セッチュウ(Setchu)、初のフレグランスコレクションを発表へ

Setchu

2023年のLVMHプライズ受賞者である桑田悟史が手がけるブランド「セッチュウ(SETCHU)」が、初のフレグランスライン「セッチュウ・パフューム(SETCHU Perfume)」を発表することが明らかになった。

同コレクションは、2025年9月12日から14日にフィレンツェで開催される国際香水見本市「ピッティ・フラグランツェ(Pitti Fragranze)」にてお披露目される予定であり、セッチュウは今回のエディションにおいてスペシャルゲストとして招かれている。

セッチュウにとって香水カテゴリーへの参入は初の試みだ。発表されるのは全5種類のフレグランスで、芸術的香水の分野で知られる調香師ジュリー・マッセ(Julie Massé/マン社)との協業によって制作された。

同コレクションは、セッチュウのブランドコンセプトである「東洋と西洋の融合」を軸に、嗅覚を通して時間・記憶・感情といった要素を呼び起こす構成となっている。桑田は、「時間に追われることなく、自分を丁寧に整える静かなひとときに寄り添うような、親密で深みのある香りを表現したいと考えました。動きを感じさせながらも、澄んでいて清らか、フレッシュで透明感があり、どこか無垢で子ども時代を思い起こさせるような香りです」と語っている。

桑田はまた、クワタ氏は「東洋と西洋、それぞれの入浴文化にまつわる香りを探しながら、ケアされることや誰かを大切にするという感覚を取り戻したいと考えました。日曜の朝のように、ゆったりと時が流れ、親から受けた穏やかな愛情に包まれるような喜びを思い描きました。そして、それぞれの香りに曜日を結びつけています」ともコメントしている。

発表される5種の香りは以下の通り:

Monday 9 AM | Genmaicha(玄米茶)
Wednesday 5 PM | Yuzu(柚子)
Thursday 1 PM | Ayu(鮎)
Friday 2 AM | Tatami(畳)
Saturday 9 AM | Hinoki Buro(檜風呂)

それぞれの香りは、「曜日・時間・日本の伝統要素」というテーマで命名されており、日常生活の一場面に寄り添うように設計されている。またパッケージには、日本の茶箱から着想を得たミニマルな立方体が採用され、繊細な香りを大切に包み込むようなデザインとなっている。

ピッティ・イマージネの特別イベントコーディネーターであるフランチェスカ・タッコーニ(Francesca Tacconi)は、今回の発表について次のように語っている。
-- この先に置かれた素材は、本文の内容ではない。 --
(** X3: the order of the records decides neither whether
    [_categorize_errors] returns nor, when it does, what [names] and [broken]
    hold, which names are keys of [extern], or how many entries [extern] and
    [new_library_recipe_needed] have. *)
Theorem categorize_permutation md errs errs' rc ignore out :
  errs ≡ₚ errs' →
  ((∃ w, LinkErrorHandler.categorize (fresh md errs rc ignore out) = (w, Return ())) ↔
   (∃ w, LinkErrorHandler.categorize (fresh md errs' rc ignore out) = (w, Return ()))) ∧
  (∀ w w',
     LinkErrorHandler.categorize (fresh md errs rc ignore out) = (w, Return ()) →
     LinkErrorHandler.categorize (fresh md errs' rc ignore out) = (w', Return ()) →
     names (self w) = names (self w') ∧
     broken (self w) = broken (self w') ∧
     (list_to_set (dict.keys (extern (self w))) : gset string) =
       list_to_set (dict.keys (extern (self w'))) ∧
     dict.len (extern (self w)) = dict.len (extern (self w')) ∧
     length (new_library_recipe_needed (self w)) =
       length (new_library_recipe_needed (self w'))).
Proof.
  intros Hperm. split.
  - split; intros [w (Hall & Hov & _)%categorize_fresh_inv];
      eexists; apply categorize_fresh_ok.
    + by apply (all_linkage_perm errs errs').
    + apply (no_overlap_perm errs errs'); [done|]. by eapply scanned_fresh_overlap.
    + by apply (all_linkage_perm errs errs').
    + apply (no_overlap_perm errs errs'); [done|]. by eapply scanned_fresh_overlap.
  - intros w w' (Hall & _ & ->)%categorize_fresh_inv
                (Hall' & _ & ->)%categorize_fresh_inv.
    cbn [self names broken extern new_library_recipe_needed
         set_new_library_recipe_needed].
    assert (Hkeys : (list_to_set (first_seen (external_names errs)) : gset string) =
                    list_to_set (first_seen (external_names errs'))).
    { apply set_eq. intros n.
      rewrite !elem_of_list_to_set, !first_seen_elem_of, !external_names_elem_of.
      by setoid_rewrite Hperm. }
    assert (Hlen : length (first_seen (external_names errs)) =
                   length (first_seen (external_names errs'))).
    { rewrite !first_seen_length. f_equal. apply set_eq. intros n.
      rewrite !elem_of_list_to_set, !external_names_elem_of.
      by setoid_rewrite Hperm. }
    rewrite <- !scanned_fresh_keys with (md := md) (rc := rc)
      (ignore := ignore) (out := out) in Hlen.
    unfold dict.keys in Hlen. rewrite !length_fmap in Hlen.
    split_and!.
    + rewrite !scanned_fresh_names. by rewrite Hperm.
    + rewrite !scanned_fresh_broken by done. apply set_eq. intros n.
      rewrite !elem_of_list_to_set, !broken_names_elem_of. by rewrite Hperm.
    + by rewrite !scanned_fresh_keys.
    + done.
    + unfold dict.values. by rewrite !length_fmap.
Qed.

Lemma mixed_swapped_returns :
  LinkErrorHandler.categorize (fresh PyNone mixed_swapped PyNone false []) =
    ((LinkErrorHandler.categorize (fresh PyNone mixed_swapped PyNone false [])).1,
     Return ()).
Proof. vm_compute. reflexivity. Defined.

Lemma mixed_returns :
  LinkErrorHandler.categorize (fresh PyNone mixed PyNone false []) =
    (mixed_done, Return ()).
Proof. vm_compute. reflexivity. Defined.

Lemma categorize_permutation_witness :
  mixed ≡ₚ mixed_swapped ∧
  names (self mixed_done) =
    names (self (LinkErrorHandler.categorize
                   (fresh PyNone mixed_swapped PyNone false [])).1) ∧
  broken (self mixed_done) =
    broken (self (LinkErrorHandler.categorize
                    (fresh PyNone mixed_swapped PyNone false [])).1).
Proof.
  assert (Hperm : mixed ≡ₚ mixed_swapped) by apply perm_swap.
  split; [exact Hperm|].
  destruct (categorize_permutation PyNone mixed mixed_swapped PyNone false [] Hperm)
    as [_ Hfields].
  destruct (Hfields _ _ mixed_returns mixed_swapped_returns) as (Hn & Hb & _).
  split; [exact Hn | exact Hb].
Defined.

(** ** A second run on the same handler *)

Lemma dict_get_None (d : dict.t) k : k ∉ dict.keys d → dict.get d k = None.
Proof.
  unfold dict.keys. induction d as [|[k' v'] d IH]; csimpl; [done|].
  intros Hnin. rewrite bool_decide_eq_false_2 by set_solver. apply IH. set_solver.
Qed.

Lemma dict_ext (d1 d2 : dict.t) :
  dict.keys d1 = dict.keys d2 → NoDup (dict.keys d1) →
  (∀ k, dict.get d1 k = dict.get d2 k) → d1 = d2.
Proof.
  revert d2. induction d1 as [|[k v] d1 IH]; intros [|[k2 v2] d2] Hkeys Hnd Hget;
    try done.
  injection Hkeys as <- Hkeys. apply NoDup_cons in Hnd as [Hk Hnd].
  pose proof (Hget k) as Hv. simpl in Hv.
  rewrite !bool_decide_eq_true_2 in Hv by done. injection Hv as <-.
  f_equal. apply IH; [done | done |]. intros k'.
  destruct (decide (k = k')) as [<-|Hne].
  - rewrite !dict_get_None; [done | by rewrite <- Hkeys | done].
  - specialize (Hget k'). simpl in Hget.
    by rewrite !bool_decide_eq_false_2 in Hget by done.
Qed.

Lemma assign_all_get recs (d : dict.t) k :
  dict.get (assign_all d recs) k =
  match dict.get (assign_all dict.empty recs) k with
  | Some v => Some v
  | None => dict.get d k
  end.
Proof.
  revert d. induction recs as [|[k0 v0] recs IH]; intros d; [done|].
  unfold assign_all in *. cbn [foldl fst snd].
  rewrite (IH (dict.setitem d k0 v0)), (IH (dict.setitem dict.empty k0 v0)).
  destruct (dict.get (foldl _ dict.empty recs) k); [done|].
  rewrite !dict_get_setitem. by case_bool_decide.
Qed.

Lemma foldl_see_absorb (l seen : list string) :
  (∀ x, x ∈ l → x ∈ seen) → foldl see seen l = seen.
Proof.
  induction l as [|x l IH]; intros Hin; [done|]. cbn [foldl].
  unfold see at 2. rewrite bool_decide_eq_true_2 by set_solver.
  apply IH. set_solver.
Qed.

Lemma assign_all_again recs :
  assign_all (assign_all dict.empty recs) recs = assign_all dict.empty recs.
Proof.
  apply dict_ext.
  - rewrite assign_all_keys. apply foldl_see_absorb. intros x Hx.
    rewrite assign_all_keys. by apply foldl_see_elem_of; right.
  - rewrite assign_all_keys. apply foldl_see_NoDup.
    rewrite assign_all_keys. apply first_seen_NoDup.
  - intros k. rewrite assign_all_get. by destruct (dict.get _ k).
Qed.

Lemma classified_set_needed v errs h :
  foldl classified (set_new_library_recipe_needed v h) errs =
  set_new_library_recipe_needed v (foldl classified h errs).
Proof.
  revert h. induction errs as [|e errs IH]; intros h; [done|].
  cbn [foldl]. rewrite <- IH. f_equal. by destruct e, h.
Qed.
「本コレクションは、そのネーミングと香りの両面を通じて、日常の儀式や、感情のこもった懐かしい所作を呼び起こします。たとえば、小川や木のかけら、魚といった自然の記憶を思い出させるような香りです。それぞれのフレグランスは、一日のある瞬間や、ケアや喜びといった行為に結びついており、官能的でロマンティックなものから、大人びた印象のもの、子どもらしさを感じさせるもの、さらに抽象的で触覚的なものまで、非常に多彩です。どれもジェンダーの枠にとらわれない表現であり、セッチュウの香りは、相反する要素をひとつの統一された体験として美しく調和させる力を備えています。」

また、「今回のセッチュウの参加を皮切りに、私たちは“芸術的香水とファッションデザインの交差点”に焦点を当てたプレゼンテーションシリーズを開始します」とも語っており、今後の展開にも注目が集まっている。

香りという新たな領域で、セッチュウはその美学をどのように昇華させていくのか。その第一歩となる今回のコレクションが、ブランドの世界観に新たな奥行きを与えることは間違いない。